Acórdão do Tribunal da Relação de Coimbra
Processo:
1791/00
Nº Convencional: JTRC05091
Relator: BARRETO DO CARMO
Descritores: SEGREDO BANCÁRIO
Data do Acordão: 06/21/2000
Texto Integral: N
Meio Processual: RECURSO
Legislação Nacional: 135 Nº3 DO C.P.P.
Sumário: I - O sigilo bancário constitui reserva da intimidade protegida pela Constituição da República Portuguesa - artº 26 nº2.

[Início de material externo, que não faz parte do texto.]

End AirlineManagementSystem.

(** * Vocabulary of the properties *)

Module ScheduleSpec.
Import FlightSchedule.

(** [a] departs no later than [b]. *)
Definition departs_le (a b : Flight.t) : Prop :=
  String.leb (Flight.departure_time a) (Flight.departure_time b) = true.

(** [a] departs strictly before [b]. *)
Definition departs_lt (a b : Flight.t) : Prop :=
  String.ltb (Flight.departure_time a) (Flight.departure_time b) = true.

Definition ascending (l : list Flight.t) : Prop := StronglySorted departs_le l.

(** The schedule after a sequence of [add_flight] calls. *)
Definition scheduled (fs : list Flight.t) : t := foldl add_flight init fs.

End ScheduleSpec.

Module RouteSpec.
Import AirportGraph.

(** The flights [fs], taken in turn, lead from airport [a] to airport [b]. *)
Fixpoint connects (g : t) (a : string) (fs : list Flight.t) (b : string) : Prop :=
  match fs with
  | [] => a = b
  | f :: fs' => f ∈ flights_from g a ∧ connects g (Flight.destination f) fs' b
  end.

(** The airports reached by the flights [fs], in turn. *)
Definition landings (fs : list Flight.t) : list string := Flight.destination <$> fs.

Definition sum_distance (fs : list Flight.t) : Z :=
  foldr (λ f n, Flight.distance f + n) 0 fs.

Definition sum_price (fs : list Flight.t) : Z :=
  foldr (λ f n, Flight.price f + n) 0 fs.

(** The total weight of the flights [fs] under a criterion. *)
Definition cost (criteria : string) (fs : list Flight.t) : Z :=
  foldr (λ f n, edge_cost criteria f + n) 0 fs.

(** The record that describes the flights [fs] taken from [start]. *)
Definition route_of (start : string) (fs : list Flight.t) : route :=
  mk_route (start :: landings fs) (Z.of_nat (length fs)) (sum_distance fs) (sum_price fs).

(** [fs] is a simple path of at least one and at most [max_stops] flights
    from [start] to [end_]. *)
Definition qualifies (g : t) (start end_ : string) (max_stops : Z) (fs : list Flight.t)
    : Prop :=
  fs ≠ [] ∧ connects g start fs end_ ∧ NoDup (start :: landings fs)
  ∧ Z.of_nat (length fs) ≤ max_stops.

(** What a call [dfs(current, destination, path, stops, total_distance,
    total_price)] has to append: the records of the ways to go on from
    [current] without returning to an airport of [path]. *)
Definition found_from (g : t) (max_stops : Z) (current destination : string)
    (path : list string) (stops total_distance total_price : Z) (r : route) : Prop :=
  ∃ fs, connects g current fs destination
    ∧ NoDup (path ++ landings fs)
    ∧ stops + Z.of_nat (length fs) ≤ max_stops
    ∧ (1 < length (path ++ landings fs))%nat
    ∧ r = mk_route (path ++ landings fs) (stops + Z.of_nat (length fs))
            (total_distance + sum_distance fs) (total_price + sum_price fs).

End RouteSpec.

Module DijkstraSpec.
Import AirportGraph RouteSpec.

(** No flight of the graph has a negative weight under the criterion. *)
Definition nonneg_weights (g : t) (criteria : string) : Prop :=
  ∀ a f, f ∈ flights_from g a → 0 ≤ edge_cost criteria f.

(** The same, as a test on the stored flights. *)
Definition nonneg_weightsb (g : t) (criteria : string) : bool :=
  forallb (λ kv : string * list Flight.t,
             forallb (λ f, 0 <=? edge_cost criteria f) kv.2)
    (map_to_list (flights g)).
(** * DataFast MCP servers: tool handlers over a scripted network

    A shallow embedding of the tool handlers of the two [DataFastMCP]
    agents of this repository:

    - [Analytics]: the agent of [src/index.ts] and of its longer version
      (create_payment, create_goal, get_visitor_data, batch_create_goals,
      validate_visitor, create_revenue_goal, get_analytics_summary);
    - [Setup]: the onboarding agent (create_goal, track_payment,
      get_visitor_data).

    A handler is a computation in a small monad that threads the log of
    outbound [fetch] calls and propagates JavaScript exceptions.  JSON
    documents are trees, numbers are binary64 floats, and the text of an
    envelope is built with the language's own conversions
    (template-literal [ToString], [Number.prototype.toFixed],
    [Math.round]). *)

From Stdlib Require Import ZArith QArith Qround Qpower Bool List String Ascii Lia Floats.
Import ListNotations.

#[local] Set Warnings "-inexact-float,-register-all".
#[local] Open Scope string_scope.
#[local] Open Scope Z_scope.

(** ** Strings *)

Module Text.

(** The two characters a Rocq literal cannot hold conveniently. *)
Definition nl : string := String (ascii_of_nat 10) EmptyString.
Definition dq : string := String (ascii_of_nat 34) EmptyString.

(** [contains needle hay]: [needle] occurs in [hay] as a contiguous run. *)
Definition contains (needle hay : string) : Prop :=
  exists pre post, hay = pre ++ needle ++ post.

Fixpoint starts_with (needle hay : string) : bool :=
  match needle, hay with
  | EmptyString, _ => true
  | String a needle', String b hay' => Ascii.eqb a b && starts_with needle' hay'
  | String _ _, EmptyString => false
  end.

II - O critério da prevalência preponderante que o artº 135 nº3 do Código de Processo Penal estabelece, visa a ponderação entre o valor da reserva da intimidade e a realização da justiça e, para tal, tem de se determinar, com o mínimo de segurança, da importância dos elementos a revelar para a descoberta da verdade, que preside ao processo penal.

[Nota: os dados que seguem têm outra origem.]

(** Every axis is of one of the three kinds. *)
Lemma axis_kind (p : nat) :
  (exists j, j < k /\ p = nth j ws 0 /\ new_axis p = 2 * N + j)
  \/ (exists j, j < k /\ p = nth j (shifted N ws) 0 /\ new_axis p = 2 * N + k + j)
  \/ (~ In p ws /\ ~ In p (shifted N ws) /\ new_axis p = p).
Proof.
  destruct (in_dec Nat.eq_dec p ws) as [H1 | H1].
  - left. exists (index_of p ws).
    pose proof (index_of_lt _ _ H1) as Hlt.
    pose proof (nth_index_of p 0 ws H1) as Hn.
    split; [exact Hlt |]. split; [symmetry; exact Hn |].
    rewrite <- Hn at 1. apply new_axis_row. exact Hlt.
  - destruct (in_dec Nat.eq_dec p (shifted N ws)) as [H2 | H2].
    + right. left. exists (index_of p (shifted N ws)).
      pose proof (index_of_lt _ _ H2) as Hlt. rewrite shifted_length in Hlt.
      pose proof (nth_index_of p 0 (shifted N ws) H2) as Hn.
      split; [exact Hlt |]. split; [symmetry; exact Hn |].
      rewrite <- Hn at 1. apply new_axis_col. exact Hlt.
    + right. right. split; [exact H1 |]. split; [exact H2 |].
      apply new_axis_other; assumption.
Qed.

Lemma new_axis_inj (p p' : nat) :
  p < 2 * N -> p' < 2 * N -> new_axis p = new_axis p' -> p = p'.
Proof.
  intros Hp Hp' He.
  destruct (axis_kind p) as [(j & Hj & Ej & Hn) | [(j & Hj & Ej & Hn) | (H1 & H2 & Hn)]];
    destruct (axis_kind p') as [(j' & Hj' & Ej' & Hn') | [(j' & Hj' & Ej' & Hn') | (H1' & H2' & Hn')]];
    rewrite Hn, Hn' in He; try lia;
    try (assert (j = j') by lia; subst j'; congruence).
Qed.

Lemma new_axis_lt (p : nat) : p < 2 * N -> new_axis p < 2 * N + 2 * k.
Proof.
  intros Hp.
  destruct (axis_kind p) as [(j & Hj & Ej & Hn) | [(j & Hj & Ej & Hn) | (H1 & H2 & Hn)]];
    rewrite Hn; lia.
Qed.

Definition out_axes : list nat := map new_axis (seq 0 (2 * N)).

Lemma out_axes_NoDup : NoDup out_axes.
Proof.
  unfold out_axes. generalize (seq_NoDup (2 * N) 0).
  assert (Hall : forall x, In x (seq 0 (2 * N)) -> x < 2 * N)
    by (intros x Hx; apply in_seq in Hx; lia).
  revert Hall. generalize (seq 0 (2 * N)). intros l Hall Hnd.
  induction Hnd as [| x l Hx Hl IH]; cbn; constructor.
  - intros Hin. apply in_map_iff in Hin as (y & Hy & Hin).
    apply new_axis_inj in Hy; [subst; contradiction | |]; apply Hall;
      [right; exact Hin | left; reflexivity].
  - apply IH. intros y Hy. apply Hall. right. exact Hy.
Qed.

Lemma in_out_axes (y : nat) :
  In y out_axes <-> exists p, p < 2 * N /\ new_axis p = y.
Proof.
  unfold out_axes. rewrite in_map_iff. split; intros (p & H1 & H2).
  - exists p. apply in_seq in H2. split; [lia | exact H1].
  - exists p. split; [exact H2 | apply in_seq; lia].
Qed.

Lemma out_axes_length : length out_axes = 2 * N.
Proof. unfold out_axes. rewrite length_map, length_seq. reflexivity. Qed.

Lemma nth_out_axes (p : nat) : p < 2 * N -> nth p out_axes 0 = new_axis p.
Proof.
  intros Hp. unfold out_axes.
  rewrite (nth_indep _ 0 (new_axis 0)) by (rewrite length_map, length_seq; exact Hp).
  rewrite map_nth, seq_nth by exact Hp. reflexivity.
Qed.

Lemma row_not_out (w : nat) : In w ws -> ~ In w out_axes.
Proof.
  intros Hw Hin. apply in_out_axes in Hin as (p & Hp & He).
  pose proof (ws_lt w Hw) as Hwlt.
  destruct (axis_kind p) as [(j & Hj & Ej & Hn) | [(j & Hj & Ej & Hn) | (H1 & H2 & Hn)]];
    rewrite Hn in He; try lia. subst p. contradiction.
Qed.

Lemma col_not_out (c : nat) : In c (shifted N ws) -> ~ In c out_axes.
Proof.
  intros Hc Hin. apply in_out_axes in Hin as (p & Hp & He).
  pose proof (shifted_ge _ Hc) as Hge.
  destruct (axis_kind p) as [(j & Hj & Ej & Hn) | [(j & Hj & Ej & Hn) | (H1 & H2 & Hn)]];
    rewrite Hn in He; try lia. subst p. contradiction.
Qed.

Lemma beyond_not_out (y : nat) : 2 * N + 2 * k <= y -> ~ In y out_axes.
Proof.
  intros Hy Hin. apply in_out_axes in Hin as (p & Hp & He).
  pose proof (new_axis_lt Hp). lia.
Qed.

End NewAxes.

(** ** Stacked and reshaped Kraus operators *)

Section KrausTensors.
Context {Sc : Scalar}.

Lemma shape_eqb_refl (s : list nat) : shape_eqb s s = true.
Proof. unfold shape_eqb. destruct (list_eq_dec Nat.eq_dec s s); congruence. Qed.

Lemma stack_some (t0 : tensor) (rest : list tensor) (s : list nat) :
  (forall u, In u (t0 :: rest) -> shape u = s) ->
  stack (t0 :: rest)
  = Some (mkTensor (length (t0 :: rest) :: s)
            (fun idx => match idx with
                        | [] => c0
                        | i :: idx' => data (nth i (t0 :: rest) t0) idx'
                        end)).
Proof.
  intros H. unfold stack.
  assert (Hall : forallb (fun u => shape_eqb (shape u) (shape t0)) (t0 :: rest) = true).
  { apply forallb_forall. intros u Hu.
    rewrite (H u Hu), (H t0 (or_introl eq_refl)). apply shape_eqb_refl. }
  rewrite Hall, (H t0 (or_introl eq_refl)). reflexivity.
Qed.

Lemma pow2_square (k : nat) : 2 ^ k * 2 ^ k = 2 ^ (2 * k).
Proof. replace (2 * k) with (k + k) by lia. rewrite Nat.pow_add_r. reflexivity. Qed.

Lemma unravel_stacked (m k i : nat) (a b : list nat) :
  valid_index (repeat 2 k) a -> valid_index (repeat 2 k) b ->
  unravel [m; 2 ^ k; 2 ^ k] (ravel (m :: repeat 2 (k * 2)) (i :: a ++ b))
  = [i; ravel (repeat 2 k) a; ravel (repeat 2 k) b].
Proof.
  intros Ha Hb. rewrite (Nat.mul_comm k 2).
  pose proof (unravel_square k a b Ha Hb) as Hsq.
  assert (Hv : valid_index (repeat 2 (2 * k)) (a ++ b)).
  { replace (2 * k) with (k + k) by lia. rewrite repeat_app.
    apply valid_index_app; assumption. }
  pose proof (ravel_lt _ _ Hv) as Hlt. rewrite prod_shape_repeat2 in Hlt.
  cbn [ravel]. rewrite prod_shape_repeat2.
  change (unravel [m; 2 ^ k; 2 ^ k] ?n)
    with (n / prod_shape [2 ^ k; 2 ^ k]
          :: unravel [2 ^ k; 2 ^ k] (n mod prod_shape [2 ^ k; 2 ^ k])).
  replace (prod_shape [2 ^ k; 2 ^ k]) with (2 ^ (2 * k))
    by (unfold prod_shape; cbn [fold_right]; rewrite Nat.mul_1_r; symmetry; apply pow2_square).
  rewrite Nat.div_add_l by (apply Nat.pow_nonzero; discriminate).
  rewrite (Nat.div_small _ _ Hlt), Nat.add_0_r.
  rewrite Nat.add_comm, Nat.Div0.mod_add, (Nat.mod_small _ _ Hlt), Hsq. reflexivity.
Qed.

Lemma reshape_stacked (m k : nat) (f : list nat -> C) :
  reshape (mkTensor [m; 2 ^ k; 2 ^ k] f) (m :: repeat 2 (k * 2))
  = Some (mkTensor (m :: repeat 2 (k * 2))
            (fun idx => f (unravel [m; 2 ^ k; 2 ^ k] (ravel (m :: repeat 2 (k * 2)) idx)))).
Proof.
  unfold reshape. cbn [shape data].
  assert (E : prod_shape [m; 2 ^ k; 2 ^ k] = prod_shape (m :: repeat 2 (k * 2))).
  { change (prod_shape (m :: repeat 2 (k * 2))) with (m * prod_shape (repeat 2 (k * 2))).
    rewrite prod_shape_repeat2, (Nat.mul_comm k 2), <- pow2_square.
    unfold prod_shape. cbn [fold_right]. lia. }
  rewrite E, Nat.eqb_refl. reflexivity.
Qed.

End KrausTensors.

Unset Implicit Arguments.
(** ** The labelled contraction (C1) *)

Ltac len_simpl :=
  repeat first [ rewrite length_map | rewrite length_app | rewrite length_seq
               | rewrite repeat_length | rewrite shifted_length
               | progress cbn [length app] ].

Section ListFacts.

Lemma map_seq_nth {A : Type} (f g : nat -> A) (a : nat) (l : list nat) :
  (forall j, j < length l -> f (a + j) = g (nth j l 0)) ->
  map f (seq a (length l)) = map g l.
Proof.
  revert a; induction l as [| x l IH]; intros a H; [reflexivity |].
  cbn [length seq map]. f_equal.
  - specialize (H 0 ltac:(cbn; lia)). rewrite Nat.add_0_r in H. exact H.
  - apply IH. intros j Hj. specialize (H (S j) ltac:(cbn; lia)).
    replace (S a + j) with (a + S j) by lia. exact H.
Qed.

Lemma map_nth_values (f : nat -> nat) (l r : list nat) :
  length r = length l ->
  (forall j, j < length l -> f (nth j l 0) = nth j r 0) ->
  map f l = r.
Proof.
  revert r; induction l as [| x l IH]; intros [| y r] Hl H; cbn in Hl;
    try discriminate; [reflexivity |].
  cbn [map]. f_equal.
  - exact (H 0 ltac:(cbn; lia)).
  - apply IH; [lia |]. intros j Hj. exact (H (S j) ltac:(cbn; lia)).
Qed.

Lemma valid_nth (n : nat) (idx : list nat) (w : nat) :
  valid_index (repeat 2 n) idx -> w < n -> nth w idx 0 < 2.
Proof.
  revert idx w; induction n as [| n IH]; intros idx w Hv Hw; [lia |].
  destruct idx as [| x idx]; [contradiction |]. destruct Hv as [Hx Hv].
  destruct w as [| w]; [exact Hx |]. cbn [nth]. apply IH; [exact Hv | lia].
Qed.

Lemma gather_valid (n : nat) (idx ws : list nat) :
  valid_index (repeat 2 n) idx -> (forall w, In w ws -> w < n) ->
  valid_index (repeat 2 (length ws)) (gather idx ws).
Proof.
  intros Hv. induction ws as [| w ws IH]; intros Hw; [exact I |].
  cbn. split.
  - apply valid_nth with (n := n); [exact Hv | apply Hw; left; reflexivity].
  - apply IH. intros x Hx. apply Hw. right. exact Hx.
Qed.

III - O pedido feito, no decorrer de Instrução, pelo ofendido para se levantar o segredo bancário durante seis anos e em seis Bancos e de todos os "incidentes bancários" em todas as contas do denunciado, não arguido, para verificar que o denunciado tem o nome sujo na banca, não pode conduzir à conclusão de ser preponderante a quebra do sigilo bancário sobre a sua manutenção.